Gustavo observou seu amigo enquanto ele mergulhava nos números, seu rosto uma máscara de concentração profissional. Era fascinante, pensou ele, como o mesmo homem que acabara de ordenar uma pesquisa de mercado sobre conquista amorosa com a urgência de um desastre iminente agora analisava planilhas financeiras com a calma precisa de um cirurgião.

- Você realmente acha que vai funcionar? - Gustavo perguntou depois de um tempo, enquanto Eduardo fazia anotações nas margens do relatório.

Eduardo não ergueu os olhos. - O que?

- A pesquisa. As estratégias. Conquistar a Vivian como se fosse uma aquisição corporativa.

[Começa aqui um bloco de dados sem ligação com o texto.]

(* ===== verification/Action.v ===== *)
(** * The context of the action phase and its messages (phase/action.rs)

    [ActionContext], the state the actions share, and the action [SendMsg]: unpacking
    and rewriting the message, the fine per visited cell, the fees and the value taken
    from the remaining balance. *)

From S2P Require Import Prelude External Values VmGas VmState Cells Models SmcInfo.
From S2P Require Import ExecConfig ExecUtil ExecState Phases.

Open Scope vm_scope.

(** [ResultCode]. *)
Definition ActionListInvalid : Z := 32.
Definition TooManyActions : Z := 33.
Definition ActionInvalid : Z := 34.
Definition InvalidSrcAddr : Z := 35.
Definition InvalidDstAddr : Z := 36.
Definition NotEnoughBalance : Z := 37.
Definition NotEnoughExtraBalance : Z := 38.
Definition FailedToFitMessage : Z := 39.
Definition MessageOutOfLimits : Z := 40.
Definition NoLibCode : Z := 41.
Definition InvalidLibrariesDict : Z := 42.
Definition LibOutOfLimits : Z := 43.
Definition TooManyExtraCurrencies : Z := 44.
Definition StateOutOfLimits : Z := 50.

Definition MAX_MSG_EXTRA_CURRENCIES : Z := 2.

(** [SendMsgFlags], the documented values of the flags. *)
Definition PAY_FEE_SEPARATELY : Z := 1.
Definition IGNORE_ERROR : Z := 2.
Definition BOUNCE_ON_ERROR : Z := 16.
Definition DELETE_IF_EMPTY : Z := 32.
Definition WITH_REMAINING_BALANCE : Z := 64.
Definition ALL_BALANCE : Z := 128.
Definition ALL_SEND_FLAGS : Z := 243.

(** [contains], and whether bits outside of a mask are set. *)
Definition contains (mode flags : Z) : bool := Z.land mode flags =? flags.
Definition outside (mode mask : Z) : bool := negb (Z.land mode (Z.lxor mask 255) =? 0).

Definition INVALID_MASK : Z := Z.lor ALL_BALANCE WITH_REMAINING_BALANCE.
Definition EXT_MSG_MASK : Z := Z.lor (Z.lor PAY_FEE_SEPARATELY IGNORE_ERROR) BOUNCE_ON_ERROR.
Definition DELETE_MASK : Z := Z.lor ALL_BALANCE DELETE_IF_EMPTY.

(** [ActionFailed], and the panic of an [unwrap]. *)
Inductive ActionError := ActionFailed | ActionPanic.

Inductive MessageRewrite := StateInitToCell | BodyToCell.
Inductive SendMsgResult := Sent | Rewrite (r : MessageRewrite).

(** [MessageRewrite::next]. *)
Definition next_rewrite (r : option MessageRewrite) : option MessageRewrite :=
  match r with
  | None => Some StateInitToCell
  | Some StateInitToCell => Some BodyToCell
  | Some BodyToCell => None
  end.

Section Action.
Context `{ML : ModelLib} (params : ExecutorParams) (config : ParsedConfig).

Inductive PublicLibraryChange := LibAdd (c : Cell) | LibRemove (h : HashBytes).

Record ActionContext := mkAct {
  need_bounce_on_fail : bool;
  received_message : option ReceivedMessage;
  remaining_balance : CurrencyCollection;
  reserved_balance : CurrencyCollection;
  action_fine : Z;
  ctx_state : StateInit;
  ctx_end_lt : Z;
  ctx_out_msgs : list OutMsg;
  delete_account : bool;
  public_libs_diff : option (list PublicLibraryChange);
  action_phase : ActionPhase
}.

Definition ActM := MS ActionContext ActionError.

Definition set_need_bounce (x : bool) (c : ActionContext) : ActionContext :=
  mkAct x (received_message c) (remaining_balance c) (reserved_balance c) (action_fine c)
    (ctx_state c) (ctx_end_lt c) (ctx_out_msgs c) (delete_account c) (public_libs_diff c)
    (action_phase c).
Definition set_received (x : option ReceivedMessage) (c : ActionContext) : ActionContext :=
  mkAct (need_bounce_on_fail c) x (remaining_balance c) (reserved_balance c) (action_fine c)
    (ctx_state c) (ctx_end_lt c) (ctx_out_msgs c) (delete_account c) (public_libs_diff c)
    (action_phase c).
Definition set_remaining (x : CurrencyCollection) (c : ActionContext) : ActionContext :=
  mkAct (need_bounce_on_fail c) (received_message c) x (reserved_balance c) (action_fine c)
    (ctx_state c) (ctx_end_lt c) (ctx_out_msgs c) (delete_account c) (public_libs_diff c)
    (action_phase c).
Definition set_reserved (x : CurrencyCollection) (c : ActionContext) : ActionContext :=
  mkAct (need_bounce_on_fail c) (received_message c) (remaining_balance c) x (action_fine c)
    (ctx_state c) (ctx_end_lt c) (ctx_out_msgs c) (delete_account c) (public_libs_diff c)
    (action_phase c).
Definition set_fine (x : Z) (c : ActionContext) : ActionContext :=
  mkAct (need_bounce_on_fail c) (received_message c) (remaining_balance c) (reserved_balance c) x
    (ctx_state c) (ctx_end_lt c) (ctx_out_msgs c) (delete_account c) (public_libs_diff c)
    (action_phase c).
Definition set_ctx_state (x : StateInit) (c : ActionContext) : ActionContext :=
  mkAct (need_bounce_on_fail c) (received_message c) (remaining_balance c) (reserved_balance c)
    (action_fine c) x (ctx_end_lt c) (ctx_out_msgs c) (delete_account c) (public_libs_diff c)
    (action_phase c).
Definition push_message (m : OutMsg) (c : ActionContext) : ActionContext :=
  mkAct (need_bounce_on_fail c) (received_message c) (remaining_balance c) (reserved_balance c)
    (action_fine c) (ctx_state c) (wrap_u 64 (ctx_end_lt c + 1)) (ctx_out_msgs c ++ [m])
    (delete_account c) (public_libs_diff c) (action_phase c).
Definition set_delete (x : bool) (c : ActionContext) : ActionContext :=
  mkAct (need_bounce_on_fail c) (received_message c) (remaining_balance c) (reserved_balance c)
    (action_fine c) (ctx_state c) (ctx_end_lt c) (ctx_out_msgs c) x (public_libs_diff c)
    (action_phase c).
Definition push_diff (x : PublicLibraryChange) (c : ActionContext) : ActionContext :=
  mkAct (need_bounce_on_fail c) (received_message c) (remaining_balance c) (reserved_balance c)
    (action_fine c) (ctx_state c) (ctx_end_lt c) (ctx_out_msgs c) (delete_account c)
    (option_map (fun l => l ++ [x]) (public_libs_diff c)) (action_phase c).
Definition on_phase (f : ActionPhase -> ActionPhase) (c : ActionContext) : ActionContext :=
  mkAct (need_bounce_on_fail c) (received_message c) (remaining_balance c) (reserved_balance c)
    (action_fine c) (ctx_state c) (ctx_end_lt c) (ctx_out_msgs c) (delete_account c)
    (public_libs_diff c) (f (action_phase c)).

(** Updates of the report of the phase. *)
Definition set_result (code : Z) (arg : option Z) (p : ActionPhase) : ActionPhase :=
  mkActionPhase (ap_success p) (valid p) (no_funds p) (ap_status_change p) (total_fwd_fees p)
    (total_action_fees p) code arg (total_actions p) (special_actions p) (skipped_actions p)
    (messages_created p) (action_list_hash p) (total_message_size p).
Definition set_code (code : Z) (p : ActionPhase) : ActionPhase := set_result code (result_arg p) p.
Definition set_no_funds (p : ActionPhase) : ActionPhase :=
  mkActionPhase (ap_success p) (valid p) true (ap_status_change p) (total_fwd_fees p)
    (total_action_fees p) (result_code p) (result_arg p) (total_actions p) (special_actions p)
    (skipped_actions p) (messages_created p) (action_list_hash p) (total_message_size p).
Definition set_fees (fwd act : option Z) (p : ActionPhase) : ActionPhase :=
  mkActionPhase (ap_success p) (valid p) (no_funds p) (ap_status_change p) fwd act
    (result_code p) (result_arg p) (total_actions p) (special_actions p) (skipped_actions p)
    (messages_created p) (action_list_hash p) (total_message_size p).
Definition count_actions (special skipped created : Z) (p : ActionPhase) : ActionPhase :=
  mkActionPhase (ap_success p) (valid p) (no_funds p) (ap_status_change p) (total_fwd_fees p)
    (total_action_fees p) (result_code p) (result_arg p) (total_actions p)
    (special_actions p + special) (skipped_actions p + skipped) (messages_created p + created)
    (action_list_hash p) (total_message_size p).
Definition set_message_size (x : StorageUsedShort) (p : ActionPhase) : ActionPhase :=
  mkActionPhase (ap_success p) (valid p) (no_funds p) (ap_status_change p) (total_fwd_fees p)
    (total_action_fees p) (result_code p) (result_arg p) (total_actions p) (special_actions p)
    (skipped_actions p) (messages_created p) (action_list_hash p) x.

(** [ctx.action_phase.result_code = code; return Err(ActionFailed)]. *)
Definition fail_with {A} (code : Z) : ActM A :=
  modify (on_phase (set_code code)) ;; raise ActionFailed.

(** The [?] operator: every error becomes [ActionFailed]. *)
Definition try_types {A} (r : result Error A) : ActM A :=
  map_err (fun _ => ActionFailed) (of_result r).
(** [unwrap]. *)
Definition unwrap {A} (r : result Error A) : ActM A :=
  map_err (fun _ => ActionPanic) (of_result r).

(** ** Unpacking and rewriting messages *)

Definition load_state_init_as_slice (cs : OwnedCellSlice)
    : result Error (OwnedCellSlice * OwnedCellSlice) :=
  let? (some, rest) := load_bit cs in
  let? rest :=
    if some then
      let? (as_ref, rest) := load_bit rest in
      if as_ref then
        let? (state_root, rest) := slice_load_reference rest in
        if is_exotic state_root then Err InvalidData
        else
          let? (_, extra) := load_state_init (new_allow_exotic state_root) in
          if slice_is_empty extra then Ok rest else Err CellOverflow
      else let? (_, rest) := load_state_init rest in Ok rest
    else Ok rest in
  let? res := slice_skip_last cs (slice_bits rest) (slice_size_refs rest) in
  Ok (res, rest).

Definition load_body_as_slice (cs : OwnedCellSlice)
    : result Error (OwnedCellSlice * OwnedCellSlice) :=
  let? (as_ref, rest) := load_bit cs in
  let? rest := if as_ref then slice_skip_first rest 0 1 else Ok (slice_end rest) in
  Ok (cs, rest).

Definition rewrite_state_init_to_cell (cs : OwnedCellSlice) : result Error CellBuilder :=
  let? (_, cs) := slice_load_uint cs 2 in
  let? c := build_from_slice cs in
  let? b := store_uint builder_new 3 2 in
  store_reference b c.

Definition rewrite_body_to_cell (cs : OwnedCellSlice) : result Error CellBuilder :=
  let? (_, cs) := load_bit cs in
  let? c := build_from_slice cs in
  let? b := store_uint builder_new 1 1 in
  store_reference b c.

Definition build_message (info : RelaxedMsgInfo) (state_init_cs body_cs : OwnedCellSlice)
    : result Error Cell :=
  let? b := store_relaxed_msg_info builder_new info in
  let? b := store_slice b state_init_cs in
  let? b := store_slice b body_cs in
  builder_build b.

(** The three parts of the outbound message; nothing may follow them. *)
Definition unpack_message (out_msg : Cell)
    : result Error (RelaxedMsgInfo * OwnedCellSlice * OwnedCellSlice * bool) :=
  let? (info, cs) := load_relaxed_msg_info (new_allow_exotic out_msg) in
  let? (state_init_cs, cs) := load_state_init_as_slice cs in
  let? (body_cs, cs) := load_body_as_slice cs in
  Ok (info, state_init_cs, body_cs, slice_is_empty cs).

(** Moving the state init or the body to a cell of its own. *)
Definition apply_rewrite (rewrite : option MessageRewrite) (state_init_cs body_cs : OwnedCellSlice)
    : result Error (option MessageRewrite * OwnedCellSlice * OwnedCellSlice) :=
  let? (rewrite, state_init_cs) :=
    match rewrite with
    | Some StateInitToCell =>
        if 2 <=? slice_size_refs state_init_cs then
          let? b := rewrite_state_init_to_cell state_init_cs in Ok (rewrite, as_full_slice b)
        else Ok (Some BodyToCell, state_init_cs)
    | _ => Ok (rewrite, state_init_cs)
    end in
  let? body_cs :=
    match rewrite with
    | Some BodyToCell =>
        if 1 <? slice_bits body_cs then
          let? (bit, _) := load_bit body_cs in
          if bit then Ok body_cs
          else let? b := rewrite_body_to_cell body_cs in Ok (as_full_slice b)
        else Ok body_cs
    | _ => Ok body_cs
    end in
  Ok (rewrite, state_init_cs, body_cs).

(** ** Extra currencies *)

(** [i > limit] for the index [i] of an entry. *)
Fixpoint check_extra_entries (entries : list (result Error (Z * Z))) (i limit : Z) : bool :=
  match entries with
  | [] => true
  | entry :: entries =>
      if (limit <? i) || match entry with Err _ => true | Ok _ => false end then false
      else check_extra_entries entries (i + 1) limit
  end.
Definition check_extra_balance (value : Extra) (limit : Z) : bool :=
  check_extra_entries (extra_iter value) 0 limit.

Inductive BalanceExtraError := OutOfLimit | InvalidDict.

Fixpoint normalize_entries (entries : list (result Error (Z * Z))) (i limit : Z) (res : Extra)
    : result BalanceExtraError Extra :=
  match entries with
  | [] => Ok res
  | entry :: entries =>
      if limit <? i then Err OutOfLimit
      else match entry with
      | Err _ => Err InvalidDict
      | Ok (currency_id, amount) =>
          if amount =? 0 then
            match extra_remove res currency_id with
            | Ok res => normalize_entries entries (i + 1) limit res
            | Err _ => Err InvalidDict
            end
          else normalize_entries entries (i + 1) limit res
      end
  end.
Definition normalize_extra_balance (value : Extra) (limit : Z) : result BalanceExtraError Extra :=
  normalize_entries (extra_iter value) 0 limit value.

Finalmente, Eduardo olhou para cima, seus olhos sérios. - Não estou tratando como uma aquisição corporativa, Gustavo. Estou tratando como o projeto mais importante da minha vida. E eu não falho em projetos importantes.

- Mas amor não é um projeto, Eduardo. Não tem métricas de sucesso, não tem KPIs, não tem projeções de ROI.

- Tudo na vida pode ser medido e otimizado - Eduardo respondeu, voltando aos documentos. - Inclusive o amor. Especialmente o amor.

Fez uma pausa breve, como quem percebe tarde demais o peso do que disse, e completou com um meio sorriso cansado: - E é a única coisa que eu sei fazer... então…

Gustavo balançou a cabeça, mas não discutiu. Ele conhecia Eduardo tempo suficiente para saber que, uma vez que ele decidia algo, não havia força na terra que pudesse detê-lo. E se Eduardo Braga decidira que conquistaria Vivian Laurent através de dados e estratégia, então é isso que ele faria.

Enquanto revisavam os detalhes do IPO, a mente de Eduardo já trabalhava em múltiplas frentes - cálculos financeiros se misturando com teorias psicológicas, projeções de mercado se entrelaçando com estratégias românticas. Ele não era mais apenas um CEO preparando sua empresa para a bolsa de valores; era um general se preparando para a batalha mais importante de sua vida.

E como qualquer general que se preze, ele faria o que fosse necessário para vencer - mesmo que isso significasse contratar os melhores pesquisadores do mundo para decifrar o código do próprio coração.